Political Difference and Education

Amanda Stallbaumer

Angelo Campos, senior, and Rebecca Morrisey, principal, at the Unity Walk.

Welcome to the world post-Donald.

Today, Topeka High held a “Unity Walk” in the wake of the presidential election.

Donald Trump’s victory had material implications for many at the school, with reports of students being harassed based on their race.

Students have the right to be angry.

Donald Trumps campaign rhetoric and behavior towards other people are a poignant counter example of the values on which an egalitarian and mutually supportive society are based. There is no question of the president-elect’s tendency to attack people based on their identity.

He, throughout the course of his campaign, advocated for banning people from the Middle East and building a wall to exclude all the “bad hombres” from Mexico.

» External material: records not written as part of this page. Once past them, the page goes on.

(** Printed numbers are read back. *)
Lemma digits_val_acc d p : digits_val (Zpos p) (NilEmpty.string_of_uint d) = Some (Zpos (Pos.of_uint_acc d p)).
Proof.
  revert p. induction d as [|d IH|d IH|d IH|d IH|d IH|d IH|d IH|d IH|d IH|d IH]; intros p; [done|..];
    cbn [NilEmpty.string_of_uint digits_val Pos.of_uint_acc]; rewrite <- IH;
    (match goal with |- (if ?b then _ else _) = _ => change b with true; cbv iota end); f_equal;
    (match goal with |- context [N_of_ascii ?c] => let n := eval vm_compute in (N_of_ascii c) in change (N_of_ascii c) with n end); lia.
Qed.
Lemma digits_val_uint d : digits_val 0 (NilEmpty.string_of_uint d) = Some (Z.of_N (Pos.of_uint d)).
Proof.
  induction d as [|d IH|d IH|d IH|d IH|d IH|d IH|d IH|d IH|d IH|d IH]; [done|exact IH|..]; cbn [Pos.of_uint Z.of_N];
    rewrite <- digits_val_acc; reflexivity.
Qed.

Lemma digits_Itoa z : (0 ≤ z)%Z → digits_val 0 (Itoa z) = Some z.
Proof.
  intros Hz. rewrite <- (DecimalZ.of_to z) at 2. unfold Itoa. destruct z as [|p|p]; [done| |lia].
  cbn [Z.to_int NilZero.string_of_int]. transitivity (digits_val 0 (NilEmpty.string_of_uint (Pos.to_uint p))).
  - pose proof (Unsigned.to_uint_nonnil p). by destruct (Pos.to_uint p).
  - apply digits_val_uint.
Qed.
Lemma Itoa_neg z : (z < 0)%Z → Itoa z = String "-" (Itoa (- z)).
Proof. intros Hz. destruct z as [|p|p]; [lia|lia|]. unfold Itoa. cbn. reflexivity. Qed.

Lemma digits_val_every s acc n : digits_val acc s = Some n → every is_digit s = true.
Proof.
  revert acc. induction s as [|c s IH]; intros acc; [done|]. cbn [digits_val every]. destruct (is_digit c); [|done]. apply IH.
Qed.
Lemma Atoi_Itoa z : in_int64 z → Atoi (Itoa z) = Some z.
Proof.
  unfold in_int64. intros Hz. destruct (decide (0 ≤ z)%Z) as [Hp|Hn].
  - pose proof (digits_Itoa z Hp) as E. unfold Atoi. destruct (Itoa z) as [|c s] eqn:Ei; [by destruct z as [|[]|]|].
    pose proof (digits_val_every _ _ _ E) as Hc. cbn [every] in Hc. apply andb_true_iff in Hc as [Hc _].
    destruct c as [[] [] [] [] [] [] [] []]; try discriminate Hc; rewrite decide_False, E, decide_True by done; done.
  - rewrite Itoa_neg by lia. unfold Atoi. rewrite decide_False.
    + rewrite digits_Itoa by lia. rewrite Z.opp_involutive, decide_True by done. done.
    + intros E. pose proof (digits_Itoa (- z)%Z ltac:(lia)) as Hd. rewrite E in Hd. cbn in Hd. injection Hd. lia.
Qed.

(** [sort.Strings] *)
Definition str_le (a b : string) : Prop := String.leb a b = true.
#[export] Instance str_le_dec : RelDecision str_le.
Proof. intros a b. unfold str_le. apply _. Defined.

Example Atoi_ok : Atoi "-42" = Some (-42)%Z ∧ Atoi "4x" = None ∧ Atoi "" = None ∧
  Atoi "9223372036854775808" = None.
Proof. vm_compute. done. Qed.

(** [fmt.Sprintf("%q", s)] ([strconv.Quote]) for printable ASCII and the common
    escapes; other bytes are written [\xNN]. *)
Definition hex_digit (n : N) : ascii :=
  if (n <? 10)%N then ascii_of_N (48 + n) else ascii_of_N (87 + n).
Definition dq : ascii := ascii_of_nat 34.
Definition bs : ascii := ascii_of_nat 92.
Definition quote_byte (c : ascii) : string :=
  let n := N_of_ascii c in
  if decide (c = dq) then String bs (String dq "")
  else if decide (c = bs) then String bs (String bs "")
  else if (n =? 7)%N then String bs "a"
  else if (n =? 8)%N then String bs "b"
  else if (n =? 12)%N then String bs "f"
  else if (n =? 10)%N then String bs "n"
  else if (n =? 13)%N then String bs "r"
  else if (n =? 9)%N then String bs "t"
  else if (n =? 11)%N then String bs "v"
  else if ((32 <=? n) && (n <? 127))%N then String c ""
  else String bs (String "x" (String (hex_digit (n / 16)) (String (hex_digit (n mod 16)) ""))).
Fixpoint quote_body (s : string) : string :=
  match s with "" => "" | String c s => quote_byte c +:+ quote_body s end.
Definition Quote (s : string) : string :=
  String dq (quote_body s) +:+ String dq "".

(** ** Dotted names

    Most subsystems key their objects by ["DB.SCHEMA.NAME"]. *)

Definition dot : ascii := "."%char.
Definition dotted (a b c : string) : string := a +:+ "." +:+ b +:+ "." +:+ c.

Definition no_dot (s : string) : Prop := dot ∉ bytes s.

#[export] Instance no_dot_dec s : Decision (no_dot s).
Proof. unfold no_dot. apply _. Defined.

Lemma no_dot_map f s :
  (∀ c, f c = dot → c = dot) → no_dot s → no_dot (string_map f s).
Proof.
  unfold no_dot. intros Hf. induction s as [|c s IH]; cbn; [done|].
  rewrite !elem_of_cons. intros Hn [Hc|Hc]; [|naive_solver].
  apply Hn. left. symmetry. by apply Hf.
Qed.

Lemma no_dot_ToUpper s : no_dot s → no_dot (ToUpper s).
Proof. apply no_dot_map. intros c. destruct c as [[] [] [] [] [] [] [] []]; by cbv. Qed.

Lemma no_dot_ToLower s : no_dot s → no_dot (ToLower s).
Proof. apply no_dot_map. intros c. destruct c as [[] [] [] [] [] [] [] []]; by cbv. Qed.

(** Two equal texts agree up to the first occurrence of a byte. *)
Lemma byte_split_inj c0 a b a' b' :
  c0 ∉ bytes a → c0 ∉ bytes a' → a +:+ String c0 b = a' +:+ String c0 b' → a = a' ∧ b = b'.
Proof.
  revert a'. induction a as [|c a IH]; intros [|c' a'] Ha Ha' H.
  - split; [done|]. by injection H.
  - exfalso. apply Ha'. injection H as <- _. left.
  - exfalso. apply Ha. injection H as -> _. left.
  - injection H as -> H. cbn in Ha, Ha'. apply not_elem_of_cons in Ha as [_ Ha].
    apply not_elem_of_cons in Ha' as [_ Ha']. by destruct (IH a' Ha Ha' H) as [-> ->].
Qed.

(** Up to the first dot, two equal dotted strings agree. *)
Lemma dot_split_inj a b a' b' :
  no_dot a → no_dot a' → a +:+ "." +:+ b = a' +:+ "." +:+ b' → a = a' ∧ b = b'.
Proof. apply byte_split_inj. Qed.

Lemma dotted_inj a b c a' b' c' :
  no_dot a → no_dot a' → no_dot b → no_dot b' →
  dotted a b c = dotted a' b' c' → a = a' ∧ b = b' ∧ c = c'.
Proof.
  unfold dotted. intros Ha Ha' Hb Hb' H.
  apply dot_split_inj in H as [-> H]; [|done..].
  apply dot_split_inj in H as [-> ->]; done.
Qed.

Lemma ToUpper_dotted a b c :
  ToUpper (dotted a b c) = dotted (ToUpper a) (ToUpper b) (ToUpper c).
Proof. unfold dotted. by rewrite !ToUpper_app. Qed.

Lemma ToLower_dotted a b c :
  ToLower (dotted a b c) = dotted (ToLower a) (ToLower b) (ToLower c).
Proof. unfold dotted. by rewrite !ToLower_app. Qed.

He attacked numerous women based on their appearance as a way to discount their arguments, saying of Carly Fiorina, a republican primary contender, “Look at that face, would anyone vote for that?” Numerous recordings of Trump surfaced over the course of the past year in which the now-president-elect-former-reality-TV-star bragged about his lewd behavior at the expense of women. Trump has bragged about sexual assault, using grossly demeaning language to describe women. This is apparent in this conversation (credit to the Washington Post for the transcript):

 

“I moved on her like a bitch, but I couldn’t get there. And she was married,” Trump says. “Then all of a sudden I see her, she’s now got the big phony tits and everything. She’s totally changed her look.”

At that point in the audio, Trump and Bush appear to notice Arianne Zucker, the actress who is waiting to escort them into the soap-opera set.

“Your girl’s hot as s—, in the purple,” says Bush, who’s now a co-host of NBC’s “Today” show.

“Whoa!” Trump says. “Whoa!”

“I’ve got to use some Tic Tacs, just in case I start kissing her,” Trump says. “You know I’m automatically attracted to beautiful — I just start kissing them. It’s like a magnet. Just kiss. I don’t even wait.”

“And when you’re a star, they let you do it,” Trump says. “You can do anything.”

“Whatever you want,” says another voice, apparently Bush’s.

“Grab them by the p—y,” Trump says. “You can do anything.”

 

The impact of Donald’s election is not necessarily that everyone that isn’t a cisgendered, straight, white man will be discriminated against legally, but the impact of Trump’s behavior and language being validated is that these things become apparently acceptable.

In response to the election, many students took it upon themselves to speak out based on their personal beliefs. A number of organized meetings have occurred since the election, but a call for a walkout from school to protest Donald Trump by Angelo Campos got the attention of the school administration.

The response of the school to offer to support/organize a walkout is vastly damaging to the political agency of the students who wished to make a statement. The school dictates the method and the message of the demonstration. School approved signs and a silencing of angry students do nothing to affect change, and the shouting of uninspired hundreds crowds out the voices of a politically motivated few.

Students have the right to be angry.

The administration cannot be faulted for attempting to ensure the safety of its students, but the idea that the unity walk is more mature, more righteous than an authentic protest is either a façade or a delusion. To claim that a school managed unity walk is more conducive to a “learning environment” is both a mis-prioritization of classroom education over an understanding of political reality and comforting ruse to suggest to the administration that they have sufficiently addressed the tension that exists both inside and outside of the school.

Unity, which effectively translates to passivity and political homogeneity, is not a functional strategy for engaging the normalization of the rhetoric of hate, discrimination, and dehumanization and the impending potential codification of hatred, discrimination, and dehumanization.

Students should not hate each other, but no one should tolerate – or be expected to face – the sort of rhetoric that Donald Trump’s campaign has brought to the center of American politics.

Students have the right to be angry.

Denouncing hatred and having zero tolerance for racism, misogyny, or any other form of bigotry that alienates people because of their identity is crucial, but the only way to do that is to step away from institutions that tell us to quite down and focus on something else, even if its something as important as education.

Education will affect our futures, but Donald Trump is our present and the policies implemented during his presidency may be our future.

Especially for high school students, many of whom cannot yet vote, the most powerful way to shape the world is to take personal action.

The administration has immense power over students, it should absolutely never use that power to dictate what students are allowed to believe or of what they can demonstrate in support of. The domination of a student protest by the administration is even more damaging to student political agency than punishing the participants of protest that is against school policy. The administration has taken the political momentum that could be used to make a meaningful protest and used it instead to say, “Let’s all be friends.”

Students have the right to be angry.